RECORDS SUPPLIED below:
Definition exec (c : command) (d : db) : db :=
  match c with
  | TryAcquireLease pid holder at_ exp => (try_acquire_lease pid holder at_ exp d).2
  | TryAcquireFinalizationLease pid holder at_ exp reclaim =>
      (try_acquire_git_finalization_lease pid holder at_ exp reclaim d).2
  | RenewFinalizationLease pid holder exp => (renew_git_finalization_lease pid holder exp d).2
  | RenewLease pid holder exp => (renew_lease pid holder exp d).2
  | ReleaseLease pid holder => (release_lease pid holder d).2
  | ReserveWorker r claim => (reserve_worker r claim d).2
  | ClaimWorker token worker_pid at_ => (claim_worker token worker_pid at_ d).2
  | RenewWorker token worker_pid at_ exp => (renew_worker token worker_pid at_ exp d).2
  | SupersedeAbandoned pid holder => (supersede_abandoned_workers_for_lease pid holder d).2
  | MarkServiceCleaned token at_ => (mark_worker_service_cleaned token at_ d).2
  | AbandonWorker a => (abandon_worker a d).2
  | FinalizeWorker f => (finalize_worker f d).2
  | RecordRunOutcome o => (record_run_outcome o d).2
  | RecordDaemonCheckin holder mode started at_ exp =>
      (record_daemon_checkin holder mode started at_ exp d).2
  | ClearDaemonCheckin holder => (clear_daemon_checkin holder d).2
  | CleanAgentHistory at_ => (clean_agent_history at_ d).2
  | MarkSessionRunning pid sid child token out err mode now =>
      (mark_session_running pid sid child token out err mode now d).2
  | RequestInterrupt pid sid child token holder now =>
      (request_session_interrupt pid sid child token holder now d).2
  | CancelInterruptHandoff pid sid holder now =>
      (cancel_session_interrupt_handoff pid sid holder now d).2
  | RequestStop pid sid child token now => (request_session_stop pid sid child token now d).2
  | RequestInteractiveStop pid sid child holder now =>
      (request_interactive_session_stop pid sid child holder now d).2
  | RequestStoppedResume pid sid token now =>
      (request_stopped_session_resume pid sid token now d).2
  | BeginStoppedInteractive pid sid holder token now =>
      (begin_stopped_session_interactive pid sid holder token now d).2
  | CompleteStop pid sid token now => (complete_session_stop pid sid token now d).2
  | RegisterPlanning pid sid holder now => (register_planning_session pid sid holder now d).2
  | RegisterSharedPlanning pid sid now => (register_shared_planning_session pid sid now d).2
  | ReserveIdleInteractive pid sid holder token expected now =>
      (reserve_idle_session_interactive_for_state pid sid holder token expected now d).2
  | ReserveSharedInteractive pid sid holder token manual now =>
      (reserve_shared_session_interactive pid sid holder token manual now d).2
  | CancelIdleInteractive pid sid holder now =>
      (cancel_idle_session_interactive pid sid holder now d).2
  | AdoptGuardian pid sid from guardian at_ exp now =>
      (adopt_interactive_guardian pid sid from guardian at_ exp now d).2
  | RegisterGuardianChild pid sid guardian child now exp =>
      (register_interactive_guardian_child pid sid guardian child now exp d).2
  | FinishGuardian pid sid guardian disposition now =>
      (finish_interactive_guardian pid sid guardian disposition now d).2
  | RecoverStaleGuardian pid sid guardian child disposition now =>
      (recover_stale_interactive_guardian pid sid guardian child disposition now d).2
  | CompleteInterruptHandoff pid sid token from at_ exp now =>
      (complete_session_interrupt_handoff pid sid token from at_ exp now d).2
  | RecoverStaleRunning pid sid child token now =>
      (recover_stale_running pid sid child token now d).2
  | RecoverStaleStopping pid sid child token now =>
      (recover_stale_stopping pid sid child token now d).2
  | RecoverStaleHandoff pid sid launched holder now =>
      (recover_stale_handoff pid sid launched holder now d).2
  | ClaimOrphan expected holder at_ exp =>
      (claim_orphaned_session_supervision expected holder at_ exp d).2
  | FinalizeReattached expected holder at_ exp now =>
      (finalize_reattached_automated_session expected holder at_ exp now d).2
  | FinalizeReaped pid child token holder at_ exp now =>
      (finalize_reaped_automated_session pid child token holder at_ exp now d).2
  | EnsureFinalizationResume pid sid now =>
      (ensure_pending_git_finalization_resume_requested pid sid now d).2
  | RetireCompletedResume expected now => (retire_completed_resume_request expected now d).2
  | ClearOrphanedResume pid sid now => (clear_orphaned_resume_requested_session pid sid now d).2
  | ClearPushResume pid sid => (clear_autonomous_push_resume_request pid sid d).2
  | ClearRunningControl pid sid token => (clear_running_session_control pid sid token d).2
  | RegisterKnownSession r now exp => (register_known_session_with_child r now exp d).2
  | RecordLaunchState pid token mode start now =>
      (record_git_launch_state pid token mode start now d).2
  | ReclaimLaunchState pid token mode start =>
      (reclaim_unchanged_git_launch_state pid token mode start d).2
  | DeleteLaunchState pid token => (delete_git_launch_state pid token d).2
  | CreateJournal n => (create_git_finalization n d).2
  | CompareAndSetJournal pid sid generation u =>
      (compare_and_set_git_finalization pid sid generation u d).2
  | AcknowledgeJournal pid sid now =>
      (acknowledge_completed_git_finalization_session pid sid now d).2
  | EnableSessionGit n holder now => (enable_session_git n holder now d).2
  | RecoverUnmanagedMode pid sid err => (recover_unmanaged_session_git_mode pid sid err d).2
  | CancelOrphanedJournal expected holder reason at_ now =>
      (cancel_orphaned_working_git_finalization expected holder reason at_ now d).2
  | RetireAbandonedJournal pid sid generation completed reason at_ =>
      (retire_abandoned_unbound_git_finalization pid sid generation completed reason at_ d).2
  | RetireSupersededJournal expected completed at_ =>
      (retire_superseded_working_git_finalization expected completed at_ d).2
  | CancelIdleJournal pid sid generation identity holder at_ exp cancellation =>
      (cancel_idle_working_git_finalization
         pid sid generation identity holder at_ exp cancellation d).2
  | BeginRecovery q => (begin_missing_git_recovery q d).2
  | FinishRecovery pid holder now => (finish_missing_git_recovery pid holder now d).2
  | SetProjectEnabled pid enabled now => (set_project_enabled pid enabled now d).2
  | SetProjectEnabledAt path enabled now => (set_project_enabled_for_path path enabled now d).2
  | ClearFailureBackoff path now => (clear_project_failure_backoff_for_path path now d).2
  | SetProjectGitMode pending pid mode now => (set_project_git_mode pending pid mode now d).2
  | SetProjectGitModeAt pending path mode now =>
      (set_project_git_mode_for_path pending path mode now d).2
  | SetCodexSettings pid provider model effort fast now =>
      (set_project_codex_settings pid provider model effort fast now d).2
  | RecordProjectScan pid now => (record_project_scan pid now d).2
  | RecordDaemonScan pid status error now =>
      (record_project_daemon_scan pid status error now d).2
  | RegisterProject path name now => (register_project path name now d).2
  | UnregisterProject own_pid running path now =>
      (unregister_project own_pid running path now d).2
  | UpsertProvider pending provider p => (upsert_model_provider pending provider p d).2
  | DeleteProvider provider now => (delete_model_provider provider now d).2
  | UpsertTarget provider model t => (upsert_model_target provider model t d).2
  | SetProviderEnabled provider enabled => (set_model_provider_enabled provider enabled d).2
  | SetProviderKey pending provider key => (set_model_provider_api_key pending provider key d).2
  | SetTargetFlags provider model enabled favorite =>
      (set_model_target_flags provider model enabled favorite d).2
  | SetTargetReasoning provider model effort =>
      (set_model_target_reasoning provider model effort d).2
  | SetModelDefault provider model => (set_model_default provider model d).2
  | SetSupervisorSettings pending settings => (set_supervisor_settings pending settings d).2
  | SaveReview pid review => (save_supervisor_review pid review d).2
  | ClearReview pending pid => (clear_supervisor_review pending pid d).2
  end.

Definition exec_all (cs : list command) (d : db) : db := foldl (fun d c => exec c d) d cs.

Definition reachable (d : db) : Prop := exists cs, d = exec_all cs empty_db.

Lemma reachable_empty : reachable empty_db.
Proof. by exists []. Qed.

Lemma reachable_exec c d : reachable d -> reachable (exec c d).
Proof. intros [cs ->]. exists (cs ++ [c]). unfold exec_all. by rewrite foldl_app. Qed.

(** An invariant of every command holds of every reachable database. *)
Lemma reachable_ind (P : db -> Prop) :
  P empty_db -> (forall c d, P d -> P (exec c d)) -> forall d, reachable d -> P d.
Proof.
  intros H0 Hstep d [cs ->]. unfold exec_all. revert H0. generalize empty_db as d0.
  induction cs as [|c cs IH]; intros d0 H0; simpl; [done|]. apply IH. by apply Hstep.
Qed.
End of RECORDS SUPPLIED.
TASK BRIEF: Up to and including the line with "worker_pid at_ exp d).2", repeat the entries exactly, beginning at their first line.

PROBLEM SOLUTION:
Definition exec (c : command) (d : db) : db :=
  match c with
  | TryAcquireLease pid holder at_ exp => (try_acquire_lease pid holder at_ exp d).2
  | TryAcquireFinalizationLease pid holder at_ exp reclaim =>
      (try_acquire_git_finalization_lease pid holder at_ exp reclaim d).2
  | RenewFinalizationLease pid holder exp => (renew_git_finalization_lease pid holder exp d).2
  | RenewLease pid holder exp => (renew_lease pid holder exp d).2
  | ReleaseLease pid holder => (release_lease pid holder d).2
  | ReserveWorker r claim => (reserve_worker r claim d).2
  | ClaimWorker token worker_pid at_ => (claim_worker token worker_pid at_ d).2
  | RenewWorker token worker_pid at_ exp => (renew_worker token worker_pid at_ exp d).2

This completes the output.